Ltac total_step :=
  lazymatch goal with
  | |- total (mbind _ _) _ _ _ => simple apply total_bind
  | |- total (mret _) _ _ _ => simple apply total_ret
  | |- total get_heap _ _ _ => simple apply total_get_heap
  | |- total get_log _ _ _ => simple apply total_get_log
  | |- total (call _) _ _ _ => simple apply total_call
  | |- total (modify_heap _) _ _ _ => simple apply total_modify_heap
  | |- total (GetCurrentCompletionEvent _) _ _ _ =>
      simple apply total_GetCurrentCompletionEvent
  | |- total throw _ _ _ => simple apply total_throw
  | |- total (ORT_THROW_IF_FAILED _) _ _ _ =>
      simple apply total_ORT_THROW_IF_FAILED; intros ?
  | |- total (ORT_THROW_IF_NULL _) _ _ _ =>
      simple apply total_ORT_THROW_IF_NULL; [intros ? ?|intros ?]
  | |- total (MapCopyUnmap _ _ _ _) _ _ _ => simple apply total_MapCopyUnmap; intros ?
  | |- total (when _ _) _ _ _ => simple apply total_when; intros ?; try discriminate
  end;
  cbn [heap log].

Ltac total_steps := repeat total_step.

(** a call that returns or throws satisfies what is known of its outcomes *)
Tactic Notation "total_use" constr(Hdefined) constr(Hwp) :=
  try simple apply total_bind;
  eapply total_mono;
    [exact (total_wp _ _ _ _ _ _ Hdefined Hwp)
    |intros ? ? [_ ?]; cbn beta|intros ? [_ ?]; cbn beta].

(** [Reserve] returns a pointer to a chunk of the heap, or throws *)
Lemma Reserve_total env size s :
  total (Reserve env size)
        (fun r s' => is_Some (m_chunks (heap s') !! r.1)
                     /\ (is_Some (env_CreateCommittedResource env)
                         \/ is_Some (Reserve_loop (m_chunks (heap s)) 0 size)))
        (fun _ => env_CreateCommittedResource env = None) s.
Proof.
  unfold Reserve. total_steps.
  destruct (Reserve_loop _ _ _) as [[i offset]|] eqn:Hloop.
  - total_steps. split; [|right; by eexists]. cbn.
    apply Reserve_loop_Some in Hloop as (c & Hc & _).
    rewrite Nat.sub_0_r in Hc. by eexists.
  - unfold CreateChunk. total_steps; [|done]. cbn. split; [|left; by eexists].
    rewrite length_app. cbn. rewrite Nat.add_1_r. cbn.
    rewrite lookup_app_r, Nat.sub_diag by lia. by eexists.
Qed.

(** *** The cached command lists never dangle *)

#[global] Instance keeps_live_preorder : PreOrder keeps_live.
Proof. split; unfold keeps_live; [by intros h|intros h1 h2 h3; auto]. Qed.

(** chunks that keep the buffers and the locked allocations keep the cached
    command lists alive *)
Lemma entry_live_chunks chunks chunks' e :
  (forall c staging,
     c ∈ chunks -> staging ∈ allocations c ->
     address staging = allocation e -> locked staging = true ->
     exists c' staging',
       c' ∈ chunks' /\ com_ptr (resource c') = com_ptr (resource c)
       /\ staging' ∈ allocations c' /\ address staging' = address staging
       /\ locked staging' = true) ->
  entry_live chunks e -> entry_live chunks' e.
Proof.
  intros Hkeep (c & staging & Hc & Hres & Hstaging & Haddr & Hlocked).
  destruct (Hkeep c staging Hc Hstaging Haddr Hlocked)
    as (c' & staging' & Hc' & Hres' & Hstaging' & Haddr' & Hlocked').
  exists c', staging'. split_and!; [done|congruence|done|congruence|done].
Qed.

Lemma entry_live_reclaimed env chunks e :
  entry_live chunks e -> entry_live (reclaimed env chunks) e.
Proof.
  apply entry_live_chunks. intros c staging Hc Hstaging _ Hlocked.
  exists (set_allocations (filter (fun a => ¬ reclaimable env a)) c), staging.
  split_and!; [|done| |done..].
  - unfold reclaimed. by apply list_elem_of_fmap_2.
  - cbn. apply list_elem_of_filter. split; [|done].
    unfold reclaimable. rewrite Hlocked. cbn. tauto.
Qed.

Lemma entry_live_update p (f : Allocation -> Allocation) chunks e :
  (forall a, address (f a) = address a) ->
  (p = allocation e -> forall a, locked a = true -> locked (f a) = true) ->
  entry_live chunks e -> entry_live (update_allocation p f chunks) e.
Proof.
  intros Haddr Hf. apply entry_live_chunks. intros c staging Hc Hstaging Hp Hlocked.
  set (g := fun a : Allocation => if decide (address a = p) then f a else a).
  exists (set_allocations (fmap g) c), (g staging).
  split_and!; [|done| |..].
  - unfold update_allocation. by apply (list_elem_of_fmap_2 (set_allocations (fmap g))).
  - cbn. by apply list_elem_of_fmap_2.
  - unfold g. case_decide; [apply Haddr|done].
  - unfold g. case_decide; [|done]. apply Hf; [congruence|done].
Qed.

Lemma entry_live_app chunks chunks' e :
  entry_live chunks e -> entry_live (chunks ++ chunks') e.
Proof.
  apply entry_live_chunks. intros c staging Hc Hstaging _ Hlocked.
  exists c, staging. split_and!; try done. apply elem_of_app. by left.
Qed.

Lemma entry_live_push i x chunks e :
  entry_live chunks e ->
  entry_live (alter (set_allocations (fun l => l ++ [x])) i chunks) e.
Proof.
  apply entry_live_chunks. intros c staging Hc Hstaging _ Hlocked.
  apply list_elem_of_lookup in Hc as [j Hj].
  destruct (decide (j = i)) as [->|Hne].
  - exists (set_allocations (fun l => l ++ [x]) c), staging. split_and!; try done.
    + eapply list_elem_of_lookup_2. by rewrite list_lookup_alter_eq, Hj.
    + cbn. apply elem_of_app. by left.
  - exists c, staging. split_and!; try done.
    eapply list_elem_of_lookup_2. by rewrite list_lookup_alter_ne.
Qed.

Lemma entry_live_trim chunks e :
  entry_live chunks e ->
  entry_live (filter (fun c => ¬ empty (allocations c)) chunks) e.
Proof.
  apply entry_live_chunks. intros c staging Hc Hstaging _ Hlocked.
  exists c, staging. split_and!; try done.
  apply list_elem_of_filter. split; [|done].
  destruct (allocations c); [by apply elem_of_nil in Hstaging|cbn; tauto].
Qed.

(** the allocation of a live command list is one of the heap's *)
Lemma entry_live_address chunks e :
  entry_live chunks e -> allocation e ∈ addresses chunks.
Proof.
  intros (c & staging & Hc & _ & Hstaging & <- & _).
  unfold addresses. apply list_elem_of_fmap_2, list_elem_of_bind. by exists c.
Qed.

Lemma entry_live_find chunks e :
  entry_live chunks e ->
  is_Some (find_allocation (allocation e) chunks)
  /\ is_Some (find_resource (chunkResource e) chunks).
Proof.
  intros (c & staging & Hc & Hres & Hstaging & Haddr & _). split.
  - unfold find_allocation. apply fmap_is_Some.
    apply (list_find_elem_of _ _ staging); [|done].
    apply list_elem_of_bind. by exists c.
  - unfold find_resource. apply fmap_is_Some. by apply (list_find_elem_of _ _ c).
Qed.

Lemma wp_and {A} (m : M A) (Q Q' : A -> State -> Prop) (T T' : State -> Prop) s :
  wp m Q T s -> wp m Q' T' s ->
  wp m (fun a s' => Q a s' /\ Q' a s') (fun s' => T s' /\ T' s') s.
Proof. unfold wp. destruct (m s); auto. Qed.

Lemma live_chunks (f : list Chunk -> list Chunk) h :
  (forall e, entry_live (m_chunks h) e -> entry_live (f (m_chunks h)) e) ->
  keeps_live h (set_chunks f h).
Proof.
  intros Hf [Hnodup Hall]. split; [done|]. cbn.
  eapply Forall_impl; [done|]. apply Hf.
Qed.

Lemma ReclaimAllocations_keeps_live env : preserves keeps_live (ReclaimAllocations env).
Proof.
  unfold ReclaimAllocations. apply preserves_modify_heap. intros h.
  apply live_chunks. intros e. apply entry_live_reclaimed.
Qed.

Lemma Reserve_keeps_live env size : preserves keeps_live (Reserve env size).
Proof.
  intros s. unfold Reserve, CreateChunk. wp_steps.
  destruct (Reserve_loop _ _ _) as [[i offset]|]; wp_steps; try done.
  intros [Hnodup Hall]. split; [done|]. cbn.
  eapply Forall_impl; [done|]. intros e. apply entry_live_app.
Qed.

Lemma push_back_allocation_keeps_live chunk size offset event lock :
  preserves keeps_live (push_back_allocation chunk size offset event lock).
Proof.
  intros s. unfold push_back_allocation. wp_steps.
  intros [Hnodup Hall]. split; [done|]. cbn.
  eapply Forall_impl; [done|]. intros e. apply entry_live_push.
Qed.

Lemma ReExecute_keeps_live env it src : preserves keeps_live (ReExecute env it src).
Proof.
  intros s. unfold ReExecute. wp_steps; try done.
  apply (live_chunks (update_allocation _ _)). intros e.
  apply entry_live_update; [done|]. by intros _ [].
Qed.

Lemma Trim_keeps_live env : preserves keeps_live (Trim env).
Proof.
  intros s. unfold wp. rewrite Trim_returns. cbn.
  intros [Hnodup Hall]. split; [done|]. cbn.
  eapply Forall_impl; [done|]. intros e He.
  by apply entry_live_trim, entry_live_reclaimed.
Qed.

Lemma EvictFront_keeps_live key : preserves keeps_live (EvictFront key).
Proof.
  intros s. unfold EvictFront. wp_steps.
  match goal with H : head _ = Some ?x |- _ => rename H into Hfront; rename x into front end.
  intros [Hnodup Hall]. cbn.
  destruct (m_reusableCommandLists (heap s)) as [|e l] eqn:El; [done|].
  cbn in Hfront. simplify_eq. cbn in *.
  apply NoDup_cons in Hnodup as [Hfresh Hnodup]. apply Forall_cons in Hall as [_ Hall].
  split; cbn; [by rewrite El|]. rewrite El. cbn.
  apply Forall_forall. intros e He. apply entry_live_update; [done| |].
  - intros Hp. exfalso. apply Hfresh. rewrite Hp. by apply list_elem_of_fmap_2.
  - rewrite Forall_forall in Hall. by apply Hall.
Qed.

#[local] Hint Resolve ReclaimAllocations_keeps_live Reserve_keeps_live
  push_back_allocation_keeps_live ReExecute_keeps_live Trim_keeps_live
  EvictFront_keeps_live : preserves.

Lemma BeginUploadToGpu_keeps_live env dst dstOffset dstState src :
  preserves keeps_live (BeginUploadToGpu env dst dstOffset dstState src).
Proof. unfold BeginUploadToGpu. preserving. Qed.

Lemma RecordAndExecute_live env key dst dstOffset dstState src s :
  below_next (heap s) -> live (heap s) ->
  wp (RecordAndExecute env key dst dstOffset dstState src)
     (fun _ s' => live (heap s')) (fun s' => live (heap s')) s.
Proof.
  intros Hbelow Hlive. unfold RecordAndExecute. simple apply wp_bind.
  eapply wp_mono;
    [apply (wp_and _ _ _ _ _ _ (Reserve_keeps_live env (span_size src) s)
              (Reserve_settles key env (span_size src) s))
    |cbn beta|cbn beta]; [|intros s1 [Hl _]; by apply Hl].
  intros [chunk offsetInChunk] s1 [Hl Hs1]. specialize (Hl Hlive).
  pose proof (settles_below _ _ _ Hs1 Hbelow) as [Hba _].
  rewrite Forall_forall in Hba.
  destruct Hl as [Hnodup Hall].
  destruct (needs_transition dstState); unfold push_back_allocation; wp_steps; try done.
  all: match goal with H : m_chunks _ !! _ = Some ?c |- _ =>
         rename H into Hchunk; rename c into c0 end.
  all: split; cbn;
    [first
       [done
       |rewrite fmap_app; apply NoDup_app; split_and!; [done| |apply NoDup_singleton];
        intros p (e & -> & He)%list_elem_of_fmap Hp%list_elem_of_singleton;
        rewrite Forall_forall in Hall;
        pose proof (Hba _ (entry_live_address _ _ (Hall e He))) as Hlt;
        cbn in Hp; lia]
    |first
       [eapply Forall_impl; [exact Hall|]; intros e; apply entry_live_push
       |apply Forall_app; split;
        [eapply Forall_impl; [exact Hall|]; intros e; apply entry_live_push|];
        apply Forall_singleton;
        eexists (set_allocations (fun l => l ++ [_]) c0), _;
        split_and!;
          [eapply list_elem_of_lookup_2; by rewrite list_lookup_alter_eq, Hchunk
          |done
          |cbn; apply elem_of_app; right; by apply list_elem_of_singleton
          |done|done]]].
Qed.

Lemma preserves_wp2 {A} R1 R2 (m : M A) (Q : A -> State -> Prop) (T : State -> Prop) s :
  preserves R1 m -> preserves R2 m ->
  (forall a s', R1 (heap s) (heap s') -> R2 (heap s) (heap s') -> Q a s') ->
  (forall s', R1 (heap s) (heap s') -> R2 (heap s) (heap s') -> T s') ->
  wp m Q T s.
Proof.
  intros H1 H2 HQ HT. eapply wp_mono; [exact (wp_and _ _ _ _ _ _ (H1 s) (H2 s))|..];
    cbn; intuition.
Qed.

(** a call that is known to preserve [R1] and [R2] *)
Tactic Notation "wp_preserved" constr(R1) constr(R2) "as"
    ident(a) ident(s) ident(H1) ident(H2) :=
  try simple apply wp_bind;
  simple apply (preserves_wp2 R1 R2);
    [solve [auto 3 with preserves typeclass_instances]
    |solve [auto 3 with preserves typeclass_instances]|..];
  [intros a s H1 H2|intros s H1 H2].

Lemma BeginReusableUploadToGpu_live env dst dstOffset dstState src s :
  below_next (heap s) -> live (heap s) ->
  wp (BeginReusableUploadToGpu env dst dstOffset dstState src)
     (fun _ s' => live (heap s')) (fun s' => live (heap s')) s.
Proof.
  intros Hbelow Hlive. unfold BeginReusableUploadToGpu. do 2 wp_step.
  set (key := mkReusableCopyKey dst dstOffset (span_size src)).
  wp_preserved keeps_live keeps_below as r1 s1 Hl1 Hb1; [|by apply Hl1].
  specialize (Hl1 Hlive). destruct Hb1 as [Hb1 _]. specialize (Hb1 Hbelow).
  wp_preserved keeps_live keeps_below as r2 s2 Hl2 Hb2; [|by apply Hl2].
  specialize (Hl2 Hl1). destruct Hb2 as [Hb2 _]. specialize (Hb2 Hb1).
  simple apply wp_bind.
  destruct (m_reusableCommandListsCache (heap s) !! key) as [it|].
  - wp_preserved keeps_live as r s3 Hl3; [|by apply Hl3].
    wp_steps. by apply Hl3.
  - eapply wp_mono; [by apply RecordAndExecute_live|cbn beta|done].
    intros _ s3 Hl3. by wp_steps.
Qed.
——
▶ **WHAT TO WORK ON**
Quote the records above from their first line through the line containing "simple apply total_get_heap", both ends included.

▶ **SOLUTION FOR THIS PROBLEM**
Ltac total_step :=
  lazymatch goal with
  | |- total (mbind _ _) _ _ _ => simple apply total_bind
  | |- total (mret _) _ _ _ => simple apply total_ret
  | |- total get_heap _ _ _ => simple apply total_get_heap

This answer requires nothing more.